The dialogue is sharp, caustic, thanks to a cleverly written screenplay by Patrick Tobin on whose short story the film is based (for example Claire says that she identifies with any animal that kills, like a shark and later she buys a shark kite for Roy's son's birthday).
In the past, Aniston's roles appear to have teetered between the "hot, sexy" overbearing female (We are the Millers, Horrible Bosses 1 and 2) or the "good girl" (most notably her on-going character Rachel on the TV series Friends, or the films The Good Girl, Marley and Me, Just Go With It, The Object of My Affections), or, the "quirky" sexy girl (Along Came Polly). This may suggest diversity but these roles mostly represent types - cartoonish female stereotypes - with little depth.
The role of Claire is different - there is little to like here. Aniston's not necessarily brave as an actress for permitting herself to be shot in an unflattering way but she is brave in presenting herself as unlikeable - she, a much liked actress who is often described as America's sweetheart, the object of affection for "Team Jen" and all that media and fan nonsense after her divorce from Brad Pitt.
Claire has her demons, specifically in the person of the re-imagined Nina who appears unexpectedly. She dreams that Nina is lounging alluringly in her pool. In her dream, Nina is trying to hold her down in the pool to drown her, urging her to die.
Clair becomes obsessed with Nina and what drove her to suicide. She asks Silvana to drive her to the spot where Nina jumped on to the L.A. freeway and met her death. She shows up at Nina’s house and meets her husband Roy (an understated performance by Australian Sam Worthington whom we are more accustomed to seeing in an action film or video game) and lies saying that she used to live in that house so that she may enter it. Roy is forewarned that Claire is coming but permits her to see the house. Understanding Roy's acceptance of Nina's suicide becomes one of Claire's fixations. She waits for him at his home, accompanies him to Nina's grave, they drink together, and, sleep together platonically in the same bed.
There's a curious but oddly satisfying non-sexual vibe here ... they comfort and complement each other. Claire loses her edge somewhat in his presence - is it because his grief is equal to, or greater than, her own? Roy, too, has a son and has suffered as much as Claire. Roy's underplayed grief begins to humanize Claire merely by his rational, calming presence.
Claire begins to evolve. Perhaps she now understands that she is not the only one who suffers. She apologizes to the leader of the support group for her abusive, bullying behaviour; she lends Roy's son her son’s old bathing suit (entering her son's bedroom for the first time after his death); she is less abrasive with the beleaguered Silvana.

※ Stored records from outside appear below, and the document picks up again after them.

Lemma step_exclusive rt fuel op s s' :
  (forall i mi, methods s !! i = Some mi -> hook_flags_exclusive mi = true) ->
  step rt fuel op s = Ok s' ->
  forall i mi, methods s' !! i = Some mi -> hook_flags_exclusive mi = true.
Proof.
  intros Hinv. destruct op as [j p f | j | j | j a]; cbn [step]; intros H.
  - destruct (RegisterNative_target _ _ _ _ _ _ H) as (t & mt & Ht1 & _ & _ & ->).
    intros i mi. cbn [update_method set_methods methods]. rewrite lookup_insert.
    case_decide; [intros [= <-]; rewrite registered_exclusive; exact (Hinv t mt Ht1) | apply Hinv].
  - destruct (UnregisterNative_target _ _ _ _ _ H) as (t & mt & Ht1 & _ & _ & ->).
    intros i mi. cbn [update_method set_methods methods]. rewrite lookup_insert.
    case_decide; [intros [= <-]; rewrite registered_exclusive; exact (Hinv t mt Ht1) | apply Hinv].
  - destruct (InvalidateCompiledCode_target _ _ _ _ H) as (m & m' & Hm & -> & Hf & _).
    intros i mi. rewrite lookup_insert. case_decide; [|apply Hinv].
    intros [= <-]. rewrite <- (Hinv j m Hm). unfold hook_flags_exclusive,
      IsXposedHookedMethod, IsXposedOriginalMethod. rewrite Hf. reflexivity.
  - exact (EnableXposedHook_preserves_exclusive _ _ _ _ _ Hinv H).
Qed.

(** X20: Every successful sequence of the four descriptor operations keeps the
    hooked bit and the backup bit exclusive: if no descriptor carries both
    at the start, none carries both at the end. *)
Theorem run_keeps_hook_flags_exclusive (rt : Runtime) (fuel : nat) (ops : list Op)
    (s s' : State) :
  (forall i mi, methods s !! i = Some mi -> hook_flags_exclusive mi = true) ->
  run rt fuel ops s = Ok s' ->
  forall i mi, methods s' !! i = Some mi -> hook_flags_exclusive mi = true.
Proof.
  revert s. induction ops as [|op rest IH]; intros s Hinv H.
  - injection H as <-. exact Hinv.
  - cbn [run obind] in H. destruct (step rt fuel op s) as [s1|] eqn:E; [|discriminate].
    exact (IH s1 (step_exclusive _ _ _ _ _ Hinv E) H).
Qed.

(** ** Runs of the model used by the witnesses below *)

Lemma s_native_wf : hooks_wf (methods s_native).
Proof.
  intros i mi Hi Hhi. cbn [methods s_native] in Hi.
  rewrite lookup_singleton in Hi. case_decide; [|discriminate].
  injection Hi as <-. vm_compute in Hhi. discriminate.
Qed.

Lemma s_native_exclusive :
  forall i mi, methods s_native !! i = Some mi -> hook_flags_exclusive mi = true.
Proof.
  intros i mi Hi. cbn [methods s_native] in Hi.
  rewrite lookup_singleton in Hi. case_decide; [|discriminate].
  injection Hi as <-. vm_compute. reflexivity.
Qed.

Lemma s_hooked_wf : hooks_wf (methods s_hooked).
Proof.
  apply (EnableXposedHook_wf rt0 1 99 s_native); [exact s_native_wf|].
  vm_compute. reflexivity.
Qed.

Lemma RegisterNative_hooked_forwards_witness :
  hooks_wf (methods s_hooked) /\ methods s_hooked !! 1%nat = Some m_hooked /\
  IsXposedHookedMethod m_hooked = true /\
  RegisterNative 3 1 8192 true s_hooked = Ok (run_or s_hooked (RegisterNative 3 1 8192 true s_hooked)) /\
  exists b mb, GetXposedOriginalMethod m_hooked = Some b /\ b <> 1%nat /\
    methods s_hooked !! b = Some mb /\
    run_or s_hooked (RegisterNative 3 1 8192 true s_hooked)
      = update_method b (registered 8192 true mb) s_hooked.
Proof.
  assert (H1 : methods s_hooked !! 1%nat = Some m_hooked) by (vm_compute; reflexivity).
  assert (H2 : IsXposedHookedMethod m_hooked = true) by (vm_compute; reflexivity).
  assert (H3 : RegisterNative 3 1 8192 true s_hooked
               = Ok (run_or s_hooked (RegisterNative 3 1 8192 true s_hooked)))
    by (vm_compute; reflexivity).
  split; [exact s_hooked_wf|]. split; [exact H1|]. split; [exact H2|]. split; [exact H3|].
  exact (RegisterNative_hooked_forwards 3 1 8192 true s_hooked _ m_hooked s_hooked_wf H1 H2 H3).
Defined.

Lemma UnregisterNative_hooked_forwards_witness :
  hooks_wf (methods s_hooked) /\ methods s_hooked !! 1%nat = Some m_hooked /\
  IsXposedHookedMethod m_hooked = true /\
  UnregisterNative rt0 3 1 s_hooked = Ok (run_or s_hooked (UnregisterNative rt0 3 1 s_hooked)) /\
  exists b mb, GetXposedOriginalMethod m_hooked = Some b /\ b <> 1%nat /\
    methods s_hooked !! b = Some mb /\
    run_or s_hooked (UnregisterNative rt0 3 1 s_hooked)
      = update_method b (registered (JniDlsymLookupStub rt0) false mb) s_hooked.
Proof.
  assert (H1 : methods s_hooked !! 1%nat = Some m_hooked) by (vm_compute; reflexivity).
  assert (H2 : IsXposedHookedMethod m_hooked = true) by (vm_compute; reflexivity).
  assert (H3 : UnregisterNative rt0 3 1 s_hooked
               = Ok (run_or s_hooked (UnregisterNative rt0 3 1 s_hooked)))
    by (vm_compute; reflexivity).
  split; [exact s_hooked_wf|]. split; [exact H1|]. split; [exact H2|]. split; [exact H3|].
  exact (UnregisterNative_hooked_forwards rt0 3 1 s_hooked _ m_hooked s_hooked_wf H1 H2 H3).
Defined.
(** * The llama model runtime of trexsql-ext: context pool, model registry,
      generation, streaming sessions and metrics

    A shallow embedding of [src/llama/src/llama_core.cpp] (with the type
    declarations of [src/plugins/ai/src/include/ai_core.hpp]) and the
    properties of it that the specification states.

    Conventions of the embedding:
    - [size_t] and [uint64_t] are [N] with the wrap-around at [2^64] written
      out where the code can reach it; [int] is [Z];
    - a [steady_clock::time_point] is a [Z] (ticks of one nanosecond);
    - a raw pointer is the address ([N]) of the heap object it points to, a
      nullable [unique_ptr] or raw pointer is an [option];
    - a [std::queue] is a list whose head is the front, a [std::vector] is a
      list, a [std::unordered_map] keyed by strings is a [gmap string];
    - what the inference engine, the clock and the file system answer is an
      explicit argument of the function that asks;
    - a function that would dereference a dangling pointer returns [None]. *)

From Stdlib Require Import ZArith NArith Floats.SpecFloat.
From stdpp Require Import gmap strings list fin_maps pretty.

Open Scope N_scope.

(* ===================================================================== *)
(** * Part I: the embedding                                               *)
(* ===================================================================== *)

(** ** Machine integers and time *)

Definition uint64_modulus : N := 2 ^ 64.

Definition wrap64 (n : N) : N := n mod uint64_modulus.

(** [a -= b] on a [uint64_t] *)
Definition sub64 (a b : N) : N :=
  Z.to_N ((Z.of_N a - Z.of_N b) mod Z.of_N uint64_modulus).

(** conversion of a signed count to [uint64_t] *)
Definition to_uint64 (z : Z) : N := Z.to_N (z mod Z.of_N uint64_modulus).

Definition time_point := Z.

(** [std::chrono::minutes(n)] in ticks of [steady_clock] *)
Definition minutes_to_ticks (n : Z) : Z := (n * 60 * 1000000000)%Z.

(** [duration_cast<milliseconds>(d).count()]: truncation toward zero *)
Definition ticks_to_ms (d : Z) : Z := (d ÷ 1000000)%Z.

(** ** Plain data *)

Record ModelConfig := mkModelConfig {
  model_path : string;
  n_ctx : Z;
  n_batch : Z;
  n_threads : Z;
  n_gpu_layers : Z;
  cfg_seed : Z;
  use_mmap : bool;
  use_mlock : bool;
  embeddings : bool;
  memory_f16 : bool
}.

Record ChatMessage := mkChatMessage {
  role : string;
  content : string
}.

(** A [float] is carried as its bit pattern; no claim computes with it. *)
Definition float32 := N.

In the last few scenes we see Claire making a conscious choice to keep trying to live rather than merely exist with her chronic pain. The resolution is simple, understated. She visits her son's grave, she brings Roy's son a birthday cake and a gift, she allows a portrait of her son to be hung in the living room by her ex. Baby steps, baby steps. It's a long road but she appears ready to try and navigate it now. It's an honest, unadorned portrayal of physical and psychic pain and, yes, Aniston deserved a nomination.